Stored items:
################

(** The state when the module has just been loaded: [_zero_cache = {}]. *)
Definition start (objs : list (Expr F)) : Process :=
  {| heap := objs; _zero_cache := ∅ |}.

(** [is_python_scalar(o)] *)
Definition is_python_scalar (o : PyObject F) : bool :=
  match o with
  | ObjInt _ | ObjFloat _ => true
  | _ => false
  end.

(** Every cached address holds the [ZeroType] object of its shape. *)
Definition cache_ok (p : Process) : Prop :=
  ∀ s z, _zero_cache p !! s = Some z → heap p !! z = Some (ZeroType s).
End base.

(** ** indexed.py *)

(** Python's [repr] protocol. *)
Class Repr (A : Type) : Type := repr : A → string.

(** A dynamically typed argument: an instance of the expected class, or
    some other object (given by its [repr]). *)
Inductive dyn (A : Type) : Type :=
| Inst (a : A)
| NotInst (repr_ : string).
Arguments Inst {A} a.
Arguments NotInst {A} repr_.

Definition isinstance {A : Type} (o : dyn A) : bool :=
  match o with
  | Inst _ => true
  | NotInst _ => false
  end.

Definition instance {A : Type} (o : dyn A) : option A :=
  match o with
  | Inst a => Some a
  | NotInst _ => None
  end.

Global Instance dyn_repr {A : Type} `{Repr A} : Repr (dyn A) := λ o,
  match o with
  | Inst a => repr a
  | NotInst r => r
  end.

(** Modelled from the spec: the index entities of [ufl.indexing], which is
    not part of the sources.  A symbolic index [Index] is identified by its
    count; a fixed index [FixedIndex] holds a concrete integer, read by
    [int(di)]; a multi-index is an ordered sequence of index entities with
    a known length. *)
Inductive IndexBase : Type :=
| Index (count : nat)
| FixedIndex (value : Z).

Global Instance IndexBase_eq_dec : EqDecision IndexBase.
Proof. solve_decision. Defined.

Global Instance IndexBase_countable : Countable IndexBase.
Proof.
  apply (inj_countable'
           (λ i, match i with Index c => inl c | FixedIndex v => inr v end)
           (λ s, match s with inl c => Index c | inr v => FixedIndex v end)).
  by intros [].
Defined.

Definition isinstance_Index (i : IndexBase) : bool :=
  match i with
  | Index _ => true
  | FixedIndex _ => false
  end.

Record MultiIndex : Type := { _indices : list IndexBase }.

################

Assignment.
Identify all lines in the records above with the word "Proof".

Reply.
Proof. solve_decision. Defined.
Proof.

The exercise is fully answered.